On Tuesday, Netflix released its quarterly earnings report. As usual, we got a handful of “datecdotes” on the film side. (And several more on the TV side, which I’ll tackle next week.) Overall, this is another down quarter for films.
The highest rated film from the current quarter was Sweet Girl with 68 million global viewers watching 2 minutes or more, good for 13th place out of the 65 “non-sketchy” film datecdotes in my data set.
As such, you can see the downward trend in the percentage of viewership by top films over time:
I’d add, Netflix didn’t release very many film datecdotes either, only release 5 during the quarter. For context, in 2020 Q2, Q4 and 2021 Q1 we got 8 datecdotes per quarter, and this quarter we’re only at 5. Given that I think Netflix releases top films in particular, this is a sign of weakness.
Quick Notes on Film
– First Run: Netflix – Intrusion. If we weren’t focused on datecdotes, the big film release of the week was probably Intrusion. A thriller starring Frieda Pinto, it has a very, very low IMDb rating of 5.2 with 9.2K reviews. As such, it only netted 5.5 million hours in its first week, good for 52nd place out of 101 releases.

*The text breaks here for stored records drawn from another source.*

(** [append] neither changes nor refuses the cookie built from a token
    that the jar of a well-formed header gave. *)
Lemma append_token (cookieHeader token : string) :
  Forall (fun c => Http.is_value_char c = true) (chars cookieHeader) ->
  parseCookies cookieHeader !! "CF_Authorization" = Some token ->
  token <> "" ->
  headers_append [] "Cookie" ("CF_Authorization=" +:+ token)
  = inr [("Cookie", "CF_Authorization=" +:+ token)].
Proof.
  intros Hvalid Hjar Hne.
  destruct (parseCookies_value _ _ _ _ Hvalid Hjar) as [Hchars Hclean].
  unfold headers_append.
  assert (Hnorm : Http.normalize ("CF_Authorization=" +:+ token)
                  = "CF_Authorization=" +:+ token).
  { apply (strip_id Http.is_http_whitespace "C"); [done |].
    intros c Hc.
    assert (Hlast : last_char token = Some c).
    { rewrite <- (last_char_app "CF_Authorization=" token Hne). exact Hc. }
    destruct (Http.is_http_whitespace c) eqn:E; [| done].
    apply http_whitespace_is_white_space in E. by rewrite (Hclean c Hlast) in E. }
  rewrite Hnorm.
  assert (Hv : Is_true (Http.valid_value ("CF_Authorization=" +:+ token))).
  { apply valid_value_chars. rewrite chars_app.
    apply Forall_app_2; [by repeat constructor | done]. }
  apply Is_true_true in Hv. by rewrite Hv.
Qed.

End HeaderFacts.

(** ** The handler *)

Section EffFacts.

Lemma bind_ret {A B} (a : A) (k : A -> Eff B) : Eff.bind (Eff.ret a) k = k a.
Proof. unfold Eff.bind, Eff.ret. by destruct (k a). Qed.

Lemma bind_lift_inr {A B} (a : A) (k : A -> Eff B) :
  Eff.bind (Eff.lift (inr a)) k = k a.
Proof. apply bind_ret. Qed.

Lemma fetch_calls_app (evs evs' : list event) :
  fetch_calls (evs ++ evs') = fetch_calls evs ++ fetch_calls evs'.
Proof.
  induction evs as [|ev evs IH]; simpl; [done |].
  destruct ev; simpl; by rewrite IH.
Qed.

End EffFacts.

Section HandlerFacts.

Variable rt : Runtime.

(** The first two stages either deny, without any event, or hand the
    token and the client address to the resolver. *)
Lemma handleRequest_body_cases (request : Request) :
  (handleRequest_body rt request = deny /\
   (headers_get (req_headers request) "Cookie" = None \/
    headers_get (req_headers request) "Cookie" = Some "" \/
    (exists cookieHeader,
        headers_get (req_headers request) "Cookie" = Some cookieHeader /\
        (parseCookies cookieHeader !! "CF_Authorization" = None \/
         parseCookies cookieHeader !! "CF_Authorization" = Some "")) \/
    headers_get (req_headers request) "CF-Connecting-IP" = None \/
    headers_get (req_headers request) "CF-Connecting-IP" = Some "")) \/
  (exists cookieHeader token clientIP,
      headers_get (req_headers request) "Cookie" = Some cookieHeader /\
      parseCookies cookieHeader !! "CF_Authorization" = Some token /\
      token <> "" /\
      headers_get (req_headers request) "CF-Connecting-IP" = Some clientIP /\
      clientIP <> "" /\
      handleRequest_body rt request =
        Eff.bind (Eff.lift (headers_append [] "Cookie" ("CF_Authorization=" +:+ token)))
                 (identity_check rt request clientIP (identityUrl_of request))).
Proof.
  unfold handleRequest_body, object_get.
  destruct (headers_get (req_headers request) "Cookie") as [cookieHeader|]; [| left; auto].
  destruct cookieHeader as [|c0 cookieHeader]; [left; auto |].
  set (header := String c0 cookieHeader). simpl negb. cbv iota.
  destruct (parseCookies header !! "CF_Authorization") as [token|] eqn:Hjar;
    [| left; split; [done |]; right; right; left; eauto].
  destruct token as [|t0 token];
    [left; split; [done |]; right; right; left; eauto |].
  simpl negb. cbv iota.
  destruct (headers_get (req_headers request) "CF-Connecting-IP") as [clientIP|];
    [| left; auto 10].
  destruct clientIP as [|i0 clientIP]; [left; auto 10 |].
  right. exists header, (String t0 token), (String i0 clientIP).
  repeat split; done.
Qed.

(** With the first two stages passed, the handler is the identity check
    with the lookup of the specification. *)
Lemma handleRequest_body_resolver (request : Request) (token clientIP : string) :
  passes_extraction request token clientIP ->
  handleRequest_body rt request =
    identity_check rt request clientIP (identityUrl_of request) (identityHeaders_of token).
Proof.
  intros (Hwf & (cookieHeader & Hcookie & Hjar) & Htoken & Hip & Hclient).
  destruct (handleRequest_body_cases request)
    as [[_ Hdeny] | (cookieHeader' & token' & clientIP' & Hc & Hj & _ & Hi & _ & ->)].
  - exfalso. rewrite Hcookie, Hip in Hdeny.
    destruct Hdeny as [H | [H | [(h & H & Hh) | [H | H]]]].
    + done.
    + injection H as ->. rewrite parseCookies_empty in Hjar. by rewrite lookup_empty in Hjar.
    + injection H as <-. rewrite Hjar in Hh. destruct Hh as [? | [= ->]]; done.
    + done.
    + by injection H as ->.
  - rewrite Hcookie in Hc. injection Hc as <-.
    rewrite Hjar in Hj. injection Hj as <-.
    rewrite Hip in Hi. injection Hi as <-.
    rewrite (append_token cookieHeader token); [apply bind_lift_inr | | done..].
    by eapply headers_get_valid.
Qed.

(** *** The branches of the identity check *)

Section Branches.

Variables (request : Request) (token clientIP : string).

Local Abbreviation lookup := (identity_lookup request token).

Local Abbreviation check :=
  (identity_check rt request clientIP (identityUrl_of request) (identityHeaders_of token)).

Lemma check_rejected (e : js_error) :
  fetch rt lookup = Rejected e ->
  check = ([EvFetch lookup; EvConsoleError "Worker error during identity check:" e],
           Normal (ReturnValue (new_Response "Internal Server Error" 500))).
Proof.
  intros H. unfold identity_check, call_fetch.
  unfold identity_lookup, identityUrl_of, identityHeaders_of in *.
  cbn [Eff.bind Eff.emit Eff.ret app]. rewrite H. reflexivity.
Qed.

Lemma check_not_ok (identityResponse : Response) :
  fetch rt lookup = Fulfilled identityResponse ->
  resp_ok identityResponse = false ->
  check = ([EvFetch lookup; EvConsoleLog (LogLookupFailed (resp_status identityResponse))],
           Normal (ReturnValue (new_Response "Forbidden" 403))).
Proof.
  intros H Hok. unfold identity_check, call_fetch.
  unfold identity_lookup, identityUrl_of, identityHeaders_of in *.
  cbn [Eff.bind Eff.emit Eff.ret app]. rewrite H.
  cbn [Eff.await Eff.bind Eff.ret app]. rewrite Hok. reflexivity.
Qed.

Lemma check_unparseable (identityResponse : Response) (e : js_error) :
  fetch rt lookup = Fulfilled identityResponse ->
  resp_ok identityResponse = true ->
  JSON_parse rt (default "" (resp_body identityResponse)) = inl e ->
  check = ([EvFetch lookup; EvConsoleError "Worker error during identity check:" e],
           Normal (ReturnValue (new_Response "Internal Server Error" 500))).
Proof.
  intros H Hok Hjson. unfold identity_check, call_fetch.
  unfold identity_lookup, identityUrl_of, identityHeaders_of in *.
  cbn [Eff.bind Eff.emit Eff.ret app]. rewrite H.
  cbn [Eff.await Eff.bind Eff.ret app]. rewrite Hok.
  unfold response_json. rewrite Hjson. reflexivity.
Qed.

Lemma check_member_throws (identityResponse : Response) (data : js_value) (e : js_error) :
  fetch rt lookup = Fulfilled identityResponse ->
  resp_ok identityResponse = true ->
  JSON_parse rt (default "" (resp_body identityResponse)) = inr data ->
  member data "ip" = inl e ->
  check = ([EvFetch lookup; EvConsoleError "Worker error during identity check:" e],
           Normal (ReturnValue (new_Response "Internal Server Error" 500))).
Proof.
  intros H Hok Hjson Hm. unfold identity_check, call_fetch.
  unfold identity_lookup, identityUrl_of, identityHeaders_of in *.
  cbn [Eff.bind Eff.emit Eff.ret app]. rewrite H.
  cbn [Eff.await Eff.bind Eff.ret app]. rewrite Hok.
  unfold response_json. rewrite Hjson.
  cbn [negb Eff.await Eff.bind Eff.ret app]. rewrite Hm. reflexivity.
Qed.

Lemma check_no_ip (identityResponse : Response) (data identityIP : js_value) :
  fetch rt lookup = Fulfilled identityResponse ->
  resp_ok identityResponse = true ->
  JSON_parse rt (default "" (resp_body identityResponse)) = inr data ->
  member data "ip" = inr identityIP ->
  to_boolean identityIP = false ->
  check = ([EvFetch lookup; EvConsoleLog LogMissingIpClaim],
           Normal (ReturnValue (new_Response "Forbidden" 403))).
Proof.
  intros H Hok Hjson Hm Hip. unfold identity_check, call_fetch.
  unfold identity_lookup, identityUrl_of, identityHeaders_of in *.
  cbn [Eff.bind Eff.emit Eff.ret app]. rewrite H.
  cbn [Eff.await Eff.bind Eff.ret app]. rewrite Hok.
  unfold response_json. rewrite Hjson.
  cbn [negb Eff.await Eff.bind Eff.ret app]. rewrite Hm.
  cbn [Eff.lift Eff.bind Eff.ret app]. rewrite Hip. reflexivity.
Qed.

Lemma check_compared (identityIP : js_value) :
  lookup_yields rt request token identityIP ->
  check =
    if strict_equals_string clientIP identityIP
    then ([EvFetch lookup; EvFetch (FetchRequest request)],
          Normal (ReturnPromise (fetch rt (FetchRequest request))))
    else ([EvFetch lookup; EvConsoleLog (LogIpMismatch clientIP identityIP)],
          Normal (ReturnValue (new_Response "Forbidden)" 403))).
Proof.
  intros (identityResponse & data & H & Hok & Hjson & Hm & Hip).
  unfold identity_check, call_fetch.
  unfold identity_lookup, identityUrl_of, identityHeaders_of in *.
  cbn [Eff.bind Eff.emit Eff.ret app]. rewrite H.
  cbn [Eff.await Eff.bind Eff.ret app]. rewrite Hok.
  unfold response_json. rewrite Hjson.
  cbn [negb Eff.await Eff.bind Eff.ret app]. rewrite Hm.
  cbn [Eff.lift Eff.bind Eff.ret app]. rewrite Hip.
  by destruct (strict_equals_string clientIP identityIP).
Qed.

End Branches.

End HandlerFacts.

Section RunFacts.

Variable rt : Runtime.

(** Every run of the identity check starts with the lookup and completes
    normally: with a response of its own and no further call, or with the
    promise of the origin call. *)
Lemma identity_check_cases (request : Request) (token clientIP : string) :
  exists events result,
    identity_check rt request clientIP (identityUrl_of request) (identityHeaders_of token)
    = (EvFetch (identity_lookup request token) :: events, Normal result) /\
    ((fetch_calls events = [] /\ exists response, result = ReturnValue response) \/
     (events = [EvFetch (FetchRequest request)] /\
      result = ReturnPromise (fetch rt (FetchRequest request)))).
Proof.
  destruct (fetch rt (identity_lookup request token)) as [identityResponse|e] eqn:Hfetch.
  2: { rewrite (check_rejected _ _ _ _ e Hfetch). do 2 eexists. split; [done |]. left. eauto. }
  destruct (resp_ok identityResponse) eqn:Hok.
  2: { rewrite (check_not_ok _ _ _ _ _ Hfetch Hok). do 2 eexists. split; [done |]. left. eauto. }
  destruct (JSON_parse rt (default "" (resp_body identityResponse))) as [e|data] eqn:Hjson.
  { rewrite (check_unparseable _ _ _ _ _ e Hfetch Hok Hjson).
    do 2 eexists. split; [done |]. left. eauto. }
  destruct (member data "ip") as [e|identityIP] eqn:Hmember.
  { rewrite (check_member_throws _ _ _ _ _ _ e Hfetch Hok Hjson Hmember).
    do 2 eexists. split; [done |]. left. eauto. }
  destruct (to_boolean identityIP) eqn:Hip.
  2: { rewrite (check_no_ip _ _ _ _ _ _ _ Hfetch Hok Hjson Hmember Hip).
       do 2 eexists. split; [done |]. left. eauto. }
  rewrite (check_compared rt request token clientIP identityIP)
    by (exists identityResponse, data; done).
  destruct (strict_equals_string clientIP identityIP);
    do 2 eexists; (split; [done |]); [right | left]; eauto.
Qed.

(** A request with well-formed headers is answered with a response,
    unless the origin call was made: then the handler's promise is the
    promise of that call. *)
Lemma handleRequest_settles (request : Request) :
  headers_wf (req_headers request) ->
  (exists response, (handleRequest rt request).2 = Fulfilled response) \/
  (FetchRequest request ∈ fetch_calls (handleRequest rt request).1 /\
   (handleRequest rt request).2 = fetch rt (FetchRequest request)).
Proof.
  intros Hwf. unfold handleRequest.
  destruct (handleRequest_body_cases rt request)
    as [[-> _] | (cookieHeader & token & clientIP & Hc & Hj & Ht & Hi & Hcl & _)].
  { left. by eexists. }
  rewrite (handleRequest_body_resolver rt request token clientIP)
    by (repeat split; eauto).
  destruct (identity_check_cases request token clientIP)
    as (events & result & -> & [[_ [response ->]] | [-> ->]]).
  - left. by eexists.
  - right. simpl. split; [| done]. set_solver.
Qed.

End RunFacts.

(** ** Properties of the specification *)

(** Closing the hypotheses about the scripted requests by evaluation. *)
Ltac stub_extraction :=
  unfold passes_extraction;
  split; [repeat constructor |];
  split; [eexists; split; [reflexivity | vm_compute; reflexivity] |];
  repeat split; (reflexivity || discriminate).

Ltac stub_lookup :=
  unfold lookup_yields; do 2 eexists; repeat split; reflexivity.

– For a small victory, we now have over 100 “first run” streaming films in the Nielsen data set. Hurray!
– First Run: Netflix – The Starling, My Little Pony: A New Generation and The Father who Moves Mountains. All these films were fairly low in the movie chart, with 4.2, 3.5, and 2.3 million hours respectively. The Father Who Moves Mountains sounds like essentially a Romanian Taken. Which is a good reminder that many foreign titles don’t generate huge viewership in the U.S.

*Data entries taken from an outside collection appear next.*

Lemma consistent_trans (cmp : Task → Task → Z) :
  consistent_comparator cmp →
  ∀ x y z, (cmp x y <= 0)%Z → (cmp y z <= 0)%Z → (cmp x z <= 0)%Z.
Proof.
  intros Hcons x y z Hxy Hyz.
  pose proof (consistent_opposite cmp Hcons) as Hopp.
  destruct Hcons as (Hrefl & Hsym & Heq & Hlt & Hgt).
  destruct (decide (0 < cmp x z)%Z) as [Hxz|]; [exfalso|lia].
  destruct (decide (cmp x y = 0)%Z) as [Hxy0|Hxy0];
    destruct (decide (cmp y z = 0)%Z) as [Hyz0|Hyz0].
  - pose proof (Heq x y z Hxy0 Hyz0). lia.
  - assert (Hzy : (0 < cmp z y)%Z) by (apply Hopp; lia).
    pose proof (Hgt x z y Hxz Hzy). lia.
  - assert (Hyx : (0 < cmp y x)%Z) by (apply Hopp; lia).
    pose proof (Hgt y x z Hyx Hxz). lia.
  - assert (Hxz' : (cmp x z < 0)%Z) by (apply (Hlt x y z); lia). lia.
Qed.

(** X20: for comparators that are consistent in the sense of ECMAScript,
    the date sorts of the getter are sorted by their comparator, and they
    are the only sorted arrangement that keeps every class of equivalent
    tasks in the order of the filtered collection. *)
Theorem date_sorts_sorted_and_canonical (w : World) :
  consistent_comparator sortTaskUp → consistent_comparator sortTaskDown →
  ∀ cmp,
    (currentSortType w = DATE_UP ∧ cmp = sortTaskUp)
    ∨ (currentSortType w = DATE_DOWN ∧ cmp = sortTaskDown) →
    StronglySorted (λ a b, (cmp a b <= 0)%Z) (tasks w).1
    ∧ ∀ l, StronglySorted (λ a b, (cmp a b <= 0)%Z) l →
           (∀ x, List.filter (λ y, (cmp x y <=? 0)%Z && (cmp y x <=? 0)%Z) l
                 = List.filter (λ y, (cmp x y <=? 0)%Z && (cmp y x <=? 0)%Z)
                     (filterTable (filterModel w) (tasksModel w))) →
           l = (tasks w).1.
Proof.
  intros Hup Hdown cmp Hcmp.
  assert (Hcons : consistent_comparator cmp
    ∧ (tasks w).1 = array_sort cmp (filterTable (filterModel w) (tasksModel w))).
  { unfold tasks. cbn [fst]. fields.
    destruct Hcmp as [[-> ->]|[-> ->]]; by split. }
  destruct Hcons as (Hcons & ->).
  pose proof (consistent_total cmp Hcons) as Ht.
  pose proof (consistent_trans cmp Hcons) as Htr.
  split.
  - by apply array_sort_sorted.
  - intros l Hsorted Hclass. by apply array_sort_canonical.
Qed.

– As for past films, Cruella had the usual “binge release curve”, but is now holding steady at the bottom of the list like many past Disney+ Originals. We’ll see how long it can hold on. Kate had two weeks of steeper drops than usual, which probably explains why we didn’t get the datecdote treatment for it.

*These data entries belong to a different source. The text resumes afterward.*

Definition visible_positions (l : list ClutterActor) : list nat :=
  visible_positions_from 0 l.








Definition transpose_child (c : ClutterActor) : ClutterActor :=
  mkActor (visible c) (preferred_height c) (preferred_width c)
          (mkBoxChild (y_align (box_child c)) (x_align (box_child c))
                      (y_fill (box_child c)) (x_fill (box_child c))
                      (expand (box_child c))).

Definition transpose_layout (priv : ClutterBoxLayoutPrivate) : ClutterBoxLayoutPrivate :=
  mkPriv (spacing priv) (negb (is_vertical priv)) (is_pack_start priv)
         (is_homogeneous priv).

Definition transpose_container (container : ClutterContainer) : ClutterContainer :=
  mkContainer (text_direction container) (map transpose_child (children container)).



(** * The layout object: properties, signals and animation

    The rest of [clutter-box-layout.c]: the setters and getters of the
    layout properties, the per-child properties, the animation switch
    and [allocate_box_child].

    The layout object is the private struct as modelled above together
    with the fields left out there.  A [gboolean] is a [gint]; the flags
    of the two structs are [guint] bit-fields of width 1, so that
    storing a [gboolean] in one keeps its lowest bit.  What a function
    sends out of the file -- a relayout request, a call of the parent
    class, a property notification, a warning -- is recorded in order
    as a list of [signal]s.  [g_object_notify] is given the property by
    name; the model names it by the property id under which
    [class_init] installs that name.  [g_return_if_fail] on the type of
    the object always passes on a typed value and is left out. *)

Definition gboolean : Type := Z.

(** Reading a one-bit field. *)
Definition gboolean_of_bit (b : bool) : gboolean := if b then 1 else 0.

(** Storing an [int] in a [guint] bit-field of width 1. *)
Definition bit_of_gboolean (v : gboolean) : bool := Z.odd v.

(** [v ? TRUE : FALSE] and [!!v]. *)
Definition truth_of_gboolean (v : gboolean) : bool := negb (v =? 0).

Inductive BoxLayoutProperty : Type :=
| PROP_VERTICAL
| PROP_HOMOGENEOUS
| PROP_SPACING
| PROP_PACK_START
| PROP_USE_ANIMATIONS
| PROP_EASING_MODE
| PROP_EASING_DURATION.

Inductive BoxChildProperty : Type :=
| PROP_CHILD_X_ALIGN
| PROP_CHILD_Y_ALIGN
| PROP_CHILD_X_FILL
| PROP_CHILD_Y_FILL
| PROP_CHILD_EXPAND.

Inductive ClutterRequestMode : Type :=
| CLUTTER_REQUEST_HEIGHT_FOR_WIDTH
| CLUTTER_REQUEST_WIDTH_FOR_HEIGHT.

Inductive signal : Type :=
| layout_changed
| parent_begin_animation (duration : N) (easing : N)
| parent_end_animation
| parent_set_container
| set_request_mode (mode : ClutterRequestMode)
| notify (property : BoxLayoutProperty)
| child_notify (property : BoxChildProperty)
| warning_no_container
| warning_no_meta.

(** [ClutterBoxLayout]: the private struct with its remaining fields.
    [layout_container] tells whether [priv->container] is set, and to
    which container. *)
Record ClutterBoxLayout : Type := mkLayout {
  layout_priv : ClutterBoxLayoutPrivate;
  layout_container : option nat;
  easing_mode : N;
  easing_duration : N;
  is_animating : bool;
  use_animations : bool
}.

Definition with_priv (layout : ClutterBoxLayout) (priv : ClutterBoxLayoutPrivate)
  : ClutterBoxLayout :=
  mkLayout priv (layout_container layout) (easing_mode layout)
           (easing_duration layout) (is_animating layout) (use_animations layout).

(** [clutter_box_layout_set_container]. *)
Definition clutter_box_layout_set_container (layout : ClutterBoxLayout)
           (container : option nat) : ClutterBoxLayout * list signal :=
  let layout :=
    mkLayout (layout_priv layout) container (easing_mode layout)
             (easing_duration layout) (is_animating layout) (use_animations layout) in
  match container with
  | Some _ =>
      let request_mode :=
        if is_vertical (layout_priv layout)
        then CLUTTER_REQUEST_HEIGHT_FOR_WIDTH
        else CLUTTER_REQUEST_WIDTH_FOR_HEIGHT in
      (layout, [set_request_mode request_mode; parent_set_container])
  | None => (layout, [parent_set_container])
  end.

(** [clutter_box_layout_begin_animation] and
    [clutter_box_layout_end_animation]. *)
Definition clutter_box_layout_begin_animation (layout : ClutterBoxLayout)
           (duration easing : N) : ClutterBoxLayout * list signal :=
  (mkLayout (layout_priv layout) (layout_container layout) (easing_mode layout)
            (easing_duration layout) true (use_animations layout),
   [parent_begin_animation duration easing]).

Definition clutter_box_layout_end_animation (layout : ClutterBoxLayout)
  : ClutterBoxLayout * list signal :=
  (mkLayout (layout_priv layout) (layout_container layout) (easing_mode layout)
            (easing_duration layout) false (use_animations layout),
   [parent_end_animation]).

(** The block every setter of a geometry property runs after a change:
    with animations it calls [clutter_layout_manager_begin_animation],
    which goes to the [begin_animation] of the class, set by
    [clutter_box_layout_class_init] to the function above; without, it
    calls [clutter_layout_manager_layout_changed]. *)
Definition request_relayout (layout : ClutterBoxLayout)
  : ClutterBoxLayout * list signal :=
  if use_animations layout then
    clutter_box_layout_begin_animation layout (easing_duration layout)
                                       (easing_mode layout)
  else (layout, [layout_changed]).

(** ** The layout properties *)

Definition clutter_box_layout_set_spacing (layout : ClutterBoxLayout) (spacing' : N)
  : ClutterBoxLayout * list signal :=
  let priv := layout_priv layout in
  if negb (spacing priv =? spacing')%N then
    let layout :=
      with_priv layout (mkPriv spacing' (is_vertical priv) (is_pack_start priv)
                               (is_homogeneous priv)) in
    let '(layout, signals) := request_relayout layout in
    (layout, signals ++ [notify PROP_SPACING])
  else (layout, []).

– Dog Not Barking Candidate of the Week. It’s Prime Video with another entry. We called out Annette four weeks ago as a “Dog Not Barking” and called out The Voyeurs last week. Now Birds of Paradise—a drama about an elite ballet academy in Paris—is their latest original that didn’t open on the Nielsen charts. And they have a lot more Amazon Original Movies in the pipeline, many of which aren’t buzzy. Perhaps the reason Prime Video bought so many formerly theatrical films is that its Original films just don’t move the needle.
Given the Apple TV+ news above it’s worth highlight this delightful leak from Apple TV+. Despite being one of the wealthiest companies in the world that is deficit financing a move into streaming—meaning willfully losing money on it—they don’t want to deficit finance that much. So they told IATSE in the union negotiations that they can’t pay more because they only have 20 million US and Canadian subscribers. This is a great scoop I’ll use to update my subscriber charts. Of course, since I focus on “paying subscribers”, I’ll still lower the number dramatically, since most folks are still likely on free trials.
– Next week looks like a quiet week for new releases, which should give us time to check in on Netflix’s latest set of TV datecdotes. The big U.S. release is the licensed-from-Sony Seinfeld coming to Netflix. In film, HBO Max’s latest is The Many Saints of Newark, which we won’t have Nielsen data for so we’ll use Samba TV’s numbers.)
– Longer term, Netflix released new episodes of Locke and Key, which just missed the ratings window last spring. (It released episodes on 7-February.) So it will be fun to see how a second season of that YA series performs, especially with the Squid Game lead in.